A group of Pajaro Valley High School graduates mingle as they wait for the rest of their class to arrive at the commencement ceremony Thursday. —Johanna Miller

Adriana Reyes was 15 years old and alone when she moved from Oaxaca, Mexico to Watsonville and enrolled at Pajaro Valley High School (PVHS).

Then, she only spoke Mixtec, an indigenous language from Mexico, and barely knew Spanish—let alone English. Reyes moved in with her father, who had arrived in California a year prior. He urged her to immediately start working. But Reyes had other plans.

“I wanted to study and learn,” she said. “I wanted to go to high school.”

Four years later, Reyes is trilingual, graduating, with plans to go to college and travel abroad. Much of her success, she says, is thanks to the supportive teachers and staff at PVHS.

“This school is great,” she said. “I met a lot of people who helped me. I hadn’t had a lot of emotional support before. I felt very alone. My teachers were really nice to me and I made some friends.”

Reyes said that her main challenge was the language barrier.

“I had to study Spanish, and at the same time learn English,” she said. “It was really difficult. But I had some great teachers. Miss [Adriana] Ybarra, my English teacher … She’s the best. She was the first one who helped me when I got here. She supported me in lots of ways.”

Reyes also highlighted assistant principal Juanita Aguilera for helping her find resources like clothing, school supplies and more. History teacher Maria Rodriguez was also a standout, she said.

“[Rodriguez] helped me when I needed someone to talk to,” Reyes said. “I’m first generation, so it was difficult to learn how things worked. I told her what I wanted to do next, and she always helped me.”

PV High School graduate Adriana Reyes

Reyes joined her fellow PVHS graduates at their commencement on June 2. The ceremony was held on the school’s new athletic field, with graduates filing down the bleachers through cheering friends and family.

The ceremony included speeches from Valedictorian Brenda Tapia-Tapia, Salutatorians Emily Contreras-Morales and Ariana Ramirez-Chavez, principal Consuelo Mason and many others.
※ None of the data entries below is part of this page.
Lemma fold_max_spec (s : list float) :
  forall (x : float) (seen : list float),
    (forall y, In y seen -> PyFloat.ltb x y = false) -> In x seen ->
    let m := foldl (fun m y => if PyFloat.ltb m y then y else m) x s in
    In m (seen ++ s) /\ forall y, In y (seen ++ s) -> PyFloat.ltb m y = false.
Proof.
  induction s as [|y0 s IH]; intros x seen Hup Hin; cbn zeta.
  - rewrite app_nil_r. by split.
  - cbn [foldl].
    replace (seen ++ y0 :: s) with ((seen ++ [y0]) ++ s)
      by (by rewrite <- app_assoc).
    apply IH.
    + intros y Hy. apply in_app_or in Hy as [Hy|[<-|[]]].
      * destruct (PyFloat.ltb x y0) eqn:E; [|by apply Hup].
        destruct (PyFloat.ltb y0 y) eqn:E'; [|done].
        rewrite <- (Hup y Hy). symmetry. by eapply SFltb_trans.
      * destruct (PyFloat.ltb x y0) eqn:E; [apply SFltb_irrefl|done].
    + apply in_or_app.
      destruct (PyFloat.ltb x y0); [right; by left|by left].
Qed.


(** The magnitude is above a positive bound when the value is above it
    or below its opposite. *)
Lemma gtb_abs (v : float) (m : positive) (e : Z) :
  PyFloat.gtb (PyFloat.abs v) (S754_finite false m e)
  = PyFloat.gtb v (S754_finite false m e)
    || PyFloat.ltb v (S754_finite true m e).
Proof.
  unfold PyFloat.gtb, PyFloat.ltb, PyFloat.abs, SFltb.
  destruct v as [[]|[]| |[] mv ev]; cbn; try reflexivity.
  - rewrite (Z.compare_antisym ev e).
    destruct (ev ?= e); cbn; try reflexivity.
    rewrite !Pos.compare_cont_spec; cbn.
    rewrite (Pos.compare_antisym mv m).
    destruct (mv ?= m)%positive; reflexivity.
  - by rewrite orb_false_r.
Qed.

(** ** The store *)

#[local] Arguments alloc : simpl never.
#[local] Arguments read : simpl never.

Lemma alloc_fresh (d : DataFrame) (h : store) : h !! (alloc d h).1 = None.
Proof. apply not_elem_of_dom, is_fresh. Qed.

Lemma alloc_read (d : DataFrame) (h : store) :
  read (alloc d h).2 (alloc d h).1 = d.
Proof. unfold read, alloc; cbn. by rewrite lookup_insert_eq. Qed.

Lemma alloc_other (d : DataFrame) (h : store) (l : loc) :
  is_Some (h !! l) -> (alloc d h).2 !! l = h !! l /\ l <> (alloc d h).1.
Proof.
  intros [x Hx]. assert (l <> (alloc d h).1) as Hne.
  { intros ->. rewrite alloc_fresh in Hx. discriminate. }
  split; [|exact Hne]. unfold alloc in *; cbn in *.
  by rewrite lookup_insert_ne.
Qed.
(** * web3/utils/filters.py: filter parameters, data matcher, filter engines

    A shallow embedding of [web3/utils/filters.py] and the properties of it
    that the specification states.

    - [Py]      the Python values the parameter builder inspects
    - [Re]      the fragment of Python's [re] that the data matcher uses
    - [Params]  [construct_event_filter_params]
    - [Engine]  the [Filter] class hierarchy as a state record, its methods
                in a state-and-exception monad that logs the calls made to
                collaborators (remote source, callbacks, sleep, thread).
    - [Claims]  the statements of the specification and sample inputs
    - [ParamsFacts], [EngineFacts], [MatcherFacts]  the proofs.

    Scheduling is cooperative: another task runs only while the current one
    is inside a collaborator call, so the steps of the background task are
    cut at those calls. Fetches and callbacks return normally, and
    callbacks do not touch the filter they are registered on.
*)

From Stdlib Require Import ZArith Ascii String List Bool Lia.
From stdpp Require Import base option list gmap strings.

Local Open Scope string_scope.
Local Open Scope list_scope.

(* ===================================================================== *)
(** ** Python values *)
(* ===================================================================== *)

Module Py.

(** The shapes of value that reach [construct_event_filter_params] through
    [topics], [address], [contract_address], [fromBlock] and [toBlock]:
    [None], integers, text, bytes, and lists and tuples of these. *)
#[warnings="-register-all"] Inductive value : Type :=
| VNone
| VInt (z : Z)
| VStr (s : string)
| VBytes (b : string)
| VList (l : list value)
| VTuple (l : list value).

(** Python truth value: [None], [0] and the empty text, bytes, list and
    tuple are false. *)
Definition truthy (v : value) : bool :=
  match v with
  | VNone => false
  | VInt z => negb (z =? 0)%Z
  | VStr s => negb (String.length s =? 0)%nat
  | VBytes b => negb (String.length b =? 0)%nat
  | VList l => negb (length l =? 0)%nat
  | VTuple l => negb (length l =? 0)%nat
  end.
Cynthia Lopez-Fernandez, another PVHS graduate, said her four years at the school flew by. She, like Reyes, came in directly as a freshman.

“It passed really fast,” she said. “I wasn’t really involved my first couple years, but after the pandemic I joined clubs and did volunteering. Senior year, I did even more, working in leadership groups.”

Lopez-Fernandez lauded Alejandro “Alex” Melchor, lead college facilitator at the Early Academic Outreach Program (EAOP), for his help in preparing her for college. EAOP works with students at underserved schools with everything from academic advising to financial aid.

“Alex helped me with applications, questions I had about college life,” she said. “It’s a big change for me. I was a first generation student so I didn’t have anyone to ask those questions. But I had Alex.”

PV High School graduate Cynthia Lopez-Fernandez

Math is Lopez-Fernandez’s favorite subject. In her final year at PVHS, she took AP Calculus from math teacher Cecilia Navarro, who she called “very helpful … She really knew how to teach the subject.”

Lopez-Fernandez will be attending UC Santa Cruz (UCSC) in the Fall. She plans to study sociology and hopefully become either an academic counselor or a social worker.

“I just want to be someone who can work and help students and the community,” she said.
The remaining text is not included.